EXERCISE DIRECTIONS: Repeat back the listing below, word for word and in full.

INPUT:
Lemma intersect_loop_ok (maps : list MY_BITMAP) : ∀ (c : nat) q,
  (∀ m, m ∈ maps → map_ok m ∧ q + Z.of_nat c ≤ last_word_ptr m) → 0 ≤ q →
  ∃ b, intersect_loop c maps q = Ret b ∧
    (b = true ↔ ∃ i, 32 * q ≤ i < 32 * (q + Z.of_nat c) ∧ ∀ m, m ∈ maps → bit_of (bitmap m) i = true).
Proof.
  induction c as [| c IH]; intros q Hmaps Hq; cbn [intersect_loop].
  { exists false. split; [done |]. split; [done |]. intros (i & Hi & _). lia. }
  destruct (intersect_word_ok q maps 0xFFFFFFFF) as (r & -> & Hr & Hbits); [| unfold in_u32; lia |].
  { intros m Hin. destruct (Hmaps m Hin). split; [done | lia]. }
  obind. destruct (decide (r = 0)) as [Hz | Hz].
  - rewrite bool_decide_false by tauto. destruct (IH (q + 1)) as (b & -> & Hb); [| lia |].
    { intros m Hin. destruct (Hmaps m Hin). split; [done | lia]. }
    exists b. split; [done |]. rewrite Hb. split; intros (i & Hi & Hall); exists i; (split; [| done]); [lia |].
    destruct (decide (i < 32 * (q + 1))); [| lia]. exfalso. rewrite word_zero in Hz by done. specialize (Hz (i - 32 * q) ltac:(lia)).
    assert (Z.testbit r (i - 32 * q) = true); [| congruence]. apply Hbits; [lia |].
    replace (32 * q + (i - 32 * q)) with i by lia. split; [apply full_bits; lia | done].
  - rewrite bool_decide_true by done. exists true. split; [done |]. split; [intros _ | done].
    assert (0 < r) by (unfold in_u32 in Hr; lia). assert (0 ≤ Z.log2 r < 32) as Hl.
    { split; [apply Z.log2_nonneg | apply Z.log2_lt_pow2; unfold in_u32 in Hr; lia]. }
    exists (32 * q + Z.log2 r). split; [lia |]. apply (Hbits (Z.log2 r) Hl). apply Z.bit_log2. lia.
Qed.

(** [bitmap_exists_intersection] returns whether some bit of the range is set in all maps,
    provided that one of the maps has no bits outside of the range, as its comment requires. *)
Theorem exists_intersection_exact maps start_bit end_bit m0 :
  (∀ m, m ∈ maps → map_ok m ∧ end_bit < n_bits m) → 0 ≤ start_bit ≤ end_bit →
  m0 ∈ maps → (∀ i, 0 ≤ i → bit_of (bitmap m0) i = true → start_bit ≤ i ≤ end_bit) →
  ∃ b, bitmap_exists_intersection maps start_bit end_bit = Ret b ∧
    (b = true ↔ ∃ i, start_bit ≤ i ≤ end_bit ∧ ∀ m, m ∈ maps → i ∈ map_set m).
Proof.
  intros Hmaps Hse Hm0 Houtside. unfold bitmap_exists_intersection. rewrite !Z.div_div by lia. change (8 * 4) with 32.
  pose proof (Z.div_mod start_bit 32 ltac:(lia)) as Hs. pose proof (Z.mod_pos_bound start_bit 32 ltac:(lia)) as Hsr.
  pose proof (Z.div_mod end_bit 32 ltac:(lia)) as He. pose proof (Z.mod_pos_bound end_bit 32 ltac:(lia)) as Her.
  set (s := start_bit / 32) in *. set (e := end_bit / 32) in *. assert (0 ≤ s ≤ e) as Hse' by (split; [apply Z.div_pos | apply Z.div_le_mono]; lia).
  assert (∀ i, (∃ i', i' = i ∧ start_bit ≤ i ≤ end_bit ∧ ∀ m, m ∈ maps → i ∈ map_set m) ↔ 0 ≤ i ∧ ∀ m, m ∈ maps → bit_of (bitmap m) i = true) as Hequiv.
  { intros i. split.
    - intros (i' & -> & Hi & Hall). split; [lia |]. intros m Hin. by apply Hall, elem_of_map_set in Hin as [_ ?].
    - intros [Hi Hall]. exists i. pose proof (Houtside i Hi (Hall m0 Hm0)). split_and!; [done | lia | lia |]. intros m Hin.
      destruct (Hmaps m Hin). apply elem_of_map_set. split; [lia | by apply Hall]. }
  assert (∀ m, m ∈ maps → map_ok m ∧ e ≤ last_word_ptr m) as Hlast.
  { intros m Hin. destruct (Hmaps m Hin) as [Hm Hlt]. split; [done |]. pose proof (mo_last _ Hm). lia. }
  destruct (intersect_loop_ok maps (Z.to_nat (e - s)) s) as (b & -> & Hb); [| lia |].
  { intros m Hin. destruct (Hlast m Hin). split; [done | lia]. }
  obind. destruct b.
  { exists true. split; [done |]. split; [intros _ | done]. destruct (proj1 Hb eq_refl) as (i & Hi & Hall).
    destruct (proj2 (Hequiv i)) as (i' & -> & ?); [split; [lia | done] |]. by exists i. }
  assert (in_u32 (last_word_mask_of end_bit) ∧ ∀ j, 0 ≤ j < 32 → Z.testbit (last_word_mask_of end_bit) j = bool_decide (end_bit + 1 ≤ 32 * e + j)) as [Hmu Hmask].
  { destruct (Hmaps m0 Hm0) as [Hm Hlt]. pose proof (mo_bits _ Hm). unfold last_word_mask_of.
    assert (u32 (end_bit + 1) = end_bit + 1) as -> by (apply Z.mod_small; lia). apply mask_of_bits; lia. }
  destruct (intersect_word_ok e maps (not32 (last_word_mask_of end_bit))) as (r & -> & Hr & Hbits);
    [intros m Hin; destruct (Hlast m Hin); split; [done | lia] | apply in_u32_not32 |].
  obind. eexists. split; [done |]. rewrite bool_decide_eq_true. split.
  - intros Hnz. assert (0 < r) by (unfold in_u32 in Hr; lia). assert (0 ≤ Z.log2 r < 32) as Hl.
    { split; [apply Z.log2_nonneg | apply Z.log2_lt_pow2; unfold in_u32 in Hr; lia]. }
    destruct (proj1 (Hbits (Z.log2 r) Hl)) as [_ Hall]; [apply Z.bit_log2; lia |].
    destruct (proj2 (Hequiv (32 * e + Z.log2 r))) as (i' & _ & ?); [split; [lia | done] |]. by eexists.
  - intros (i & Hi & Hall) Hz. destruct (proj1 (Hequiv i)) as [Hi0 Hbi]; [by exists i |].
    destruct (decide (i < 32 * e)) as [Hlt | Hge].
    { assert (false = true) by (apply Hb; exists i; split; [lia | done]). done. }
    rewrite word_zero in Hz by done. specialize (Hz (i - 32 * e) ltac:(lia)).
    assert (Z.testbit r (i - 32 * e) = true); [| congruence]. apply Hbits; [lia |].
    replace (32 * e + (i - 32 * e)) with i by lia. split; [| done]. rewrite testbit_not32, Hmask by lia.
    by rewrite bool_decide_false by lia.
Qed.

RESULT OF THIS TASK:
Lemma intersect_loop_ok (maps : list MY_BITMAP) : ∀ (c : nat) q,
  (∀ m, m ∈ maps → map_ok m ∧ q + Z.of_nat c ≤ last_word_ptr m) → 0 ≤ q →
  ∃ b, intersect_loop c maps q = Ret b ∧
    (b = true ↔ ∃ i, 32 * q ≤ i < 32 * (q + Z.of_nat c) ∧ ∀ m, m ∈ maps → bit_of (bitmap m) i = true).
Proof.
  induction c as [| c IH]; intros q Hmaps Hq; cbn [intersect_loop].
  { exists false. split; [done |]. split; [done |]. intros (i & Hi & _). lia. }
  destruct (intersect_word_ok q maps 0xFFFFFFFF) as (r & -> & Hr & Hbits); [| unfold in_u32; lia |].
  { intros m Hin. destruct (Hmaps m Hin). split; [done | lia]. }
  obind. destruct (decide (r = 0)) as [Hz | Hz].
  - rewrite bool_decide_false by tauto. destruct (IH (q + 1)) as (b & -> & Hb); [| lia |].
    { intros m Hin. destruct (Hmaps m Hin). split; [done | lia]. }
    exists b. split; [done |]. rewrite Hb. split; intros (i & Hi & Hall); exists i; (split; [| done]); [lia |].
    destruct (decide (i < 32 * (q + 1))); [| lia]. exfalso. rewrite word_zero in Hz by done. specialize (Hz (i - 32 * q) ltac:(lia)).
    assert (Z.testbit r (i - 32 * q) = true); [| congruence]. apply Hbits; [lia |].
    replace (32 * q + (i - 32 * q)) with i by lia. split; [apply full_bits; lia | done].
  - rewrite bool_decide_true by done. exists true. split; [done |]. split; [intros _ | done].
    assert (0 < r) by (unfold in_u32 in Hr; lia). assert (0 ≤ Z.log2 r < 32) as Hl.
    { split; [apply Z.log2_nonneg | apply Z.log2_lt_pow2; unfold in_u32 in Hr; lia]. }
    exists (32 * q + Z.log2 r). split; [lia |]. apply (Hbits (Z.log2 r) Hl). apply Z.bit_log2. lia.
Qed.

(** [bitmap_exists_intersection] returns whether some bit of the range is set in all maps,
    provided that one of the maps has no bits outside of the range, as its comment requires. *)
Theorem exists_intersection_exact maps start_bit end_bit m0 :
  (∀ m, m ∈ maps → map_ok m ∧ end_bit < n_bits m) → 0 ≤ start_bit ≤ end_bit →
  m0 ∈ maps → (∀ i, 0 ≤ i → bit_of (bitmap m0) i = true → start_bit ≤ i ≤ end_bit) →
  ∃ b, bitmap_exists_intersection maps start_bit end_bit = Ret b ∧
    (b = true ↔ ∃ i, start_bit ≤ i ≤ end_bit ∧ ∀ m, m ∈ maps → i ∈ map_set m).
Proof.
  intros Hmaps Hse Hm0 Houtside. unfold bitmap_exists_intersection. rewrite !Z.div_div by lia. change (8 * 4) with 32.
  pose proof (Z.div_mod start_bit 32 ltac:(lia)) as Hs. pose proof (Z.mod_pos_bound start_bit 32 ltac:(lia)) as Hsr.
  pose proof (Z.div_mod end_bit 32 ltac:(lia)) as He. pose proof (Z.mod_pos_bound end_bit 32 ltac:(lia)) as Her.
  set (s := start_bit / 32) in *. set (e := end_bit / 32) in *. assert (0 ≤ s ≤ e) as Hse' by (split; [apply Z.div_pos | apply Z.div_le_mono]; lia).
  assert (∀ i, (∃ i', i' = i ∧ start_bit ≤ i ≤ end_bit ∧ ∀ m, m ∈ maps → i ∈ map_set m) ↔ 0 ≤ i ∧ ∀ m, m ∈ maps → bit_of (bitmap m) i = true) as Hequiv.
  { intros i. split.
    - intros (i' & -> & Hi & Hall). split; [lia |]. intros m Hin. by apply Hall, elem_of_map_set in Hin as [_ ?].
    - intros [Hi Hall]. exists i. pose proof (Houtside i Hi (Hall m0 Hm0)). split_and!; [done | lia | lia |]. intros m Hin.
      destruct (Hmaps m Hin). apply elem_of_map_set. split; [lia | by apply Hall]. }
  assert (∀ m, m ∈ maps → map_ok m ∧ e ≤ last_word_ptr m) as Hlast.
  { intros m Hin. destruct (Hmaps m Hin) as [Hm Hlt]. split; [done |]. pose proof (mo_last _ Hm). lia. }
  destruct (intersect_loop_ok maps (Z.to_nat (e - s)) s) as (b & -> & Hb); [| lia |].
  { intros m Hin. destruct (Hlast m Hin). split; [done | lia]. }
  obind. destruct b.
  { exists true. split; [done |]. split; [intros _ | done]. destruct (proj1 Hb eq_refl) as (i & Hi & Hall).
    destruct (proj2 (Hequiv i)) as (i' & -> & ?); [split; [lia | done] |]. by exists i. }
  assert (in_u32 (last_word_mask_of end_bit) ∧ ∀ j, 0 ≤ j < 32 → Z.testbit (last_word_mask_of end_bit) j = bool_decide (end_bit + 1 ≤ 32 * e + j)) as [Hmu Hmask].
  { destruct (Hmaps m0 Hm0) as [Hm Hlt]. pose proof (mo_bits _ Hm). unfold last_word_mask_of.
    assert (u32 (end_bit + 1) = end_bit + 1) as -> by (apply Z.mod_small; lia). apply mask_of_bits; lia. }
  destruct (intersect_word_ok e maps (not32 (last_word_mask_of end_bit))) as (r & -> & Hr & Hbits);
    [intros m Hin; destruct (Hlast m Hin); split; [done | lia] | apply in_u32_not32 |].
  obind. eexists. split; [done |]. rewrite bool_decide_eq_true. split.
  - intros Hnz. assert (0 < r) by (unfold in_u32 in Hr; lia). assert (0 ≤ Z.log2 r < 32) as Hl.
    { split; [apply Z.log2_nonneg | apply Z.log2_lt_pow2; unfold in_u32 in Hr; lia]. }
    destruct (proj1 (Hbits (Z.log2 r) Hl)) as [_ Hall]; [apply Z.bit_log2; lia |].
    destruct (proj2 (Hequiv (32 * e + Z.log2 r))) as (i' & _ & ?); [split; [lia | done] |]. by eexists.
  - intros (i & Hi & Hall) Hz. destruct (proj1 (Hequiv i)) as [Hi0 Hbi]; [by exists i |].
    destruct (decide (i < 32 * e)) as [Hlt | Hge].
    { assert (false = true) by (apply Hb; exists i; split; [lia | done]). done. }
    rewrite word_zero in Hz by done. specialize (Hz (i - 32 * e) ltac:(lia)).
    assert (Z.testbit r (i - 32 * e) = true); [| congruence]. apply Hbits; [lia |].
    replace (32 * e + (i - 32 * e)) with i by lia. split; [| done]. rewrite testbit_not32, Hmask by lia.
    by rewrite bool_decide_false by lia.
Qed.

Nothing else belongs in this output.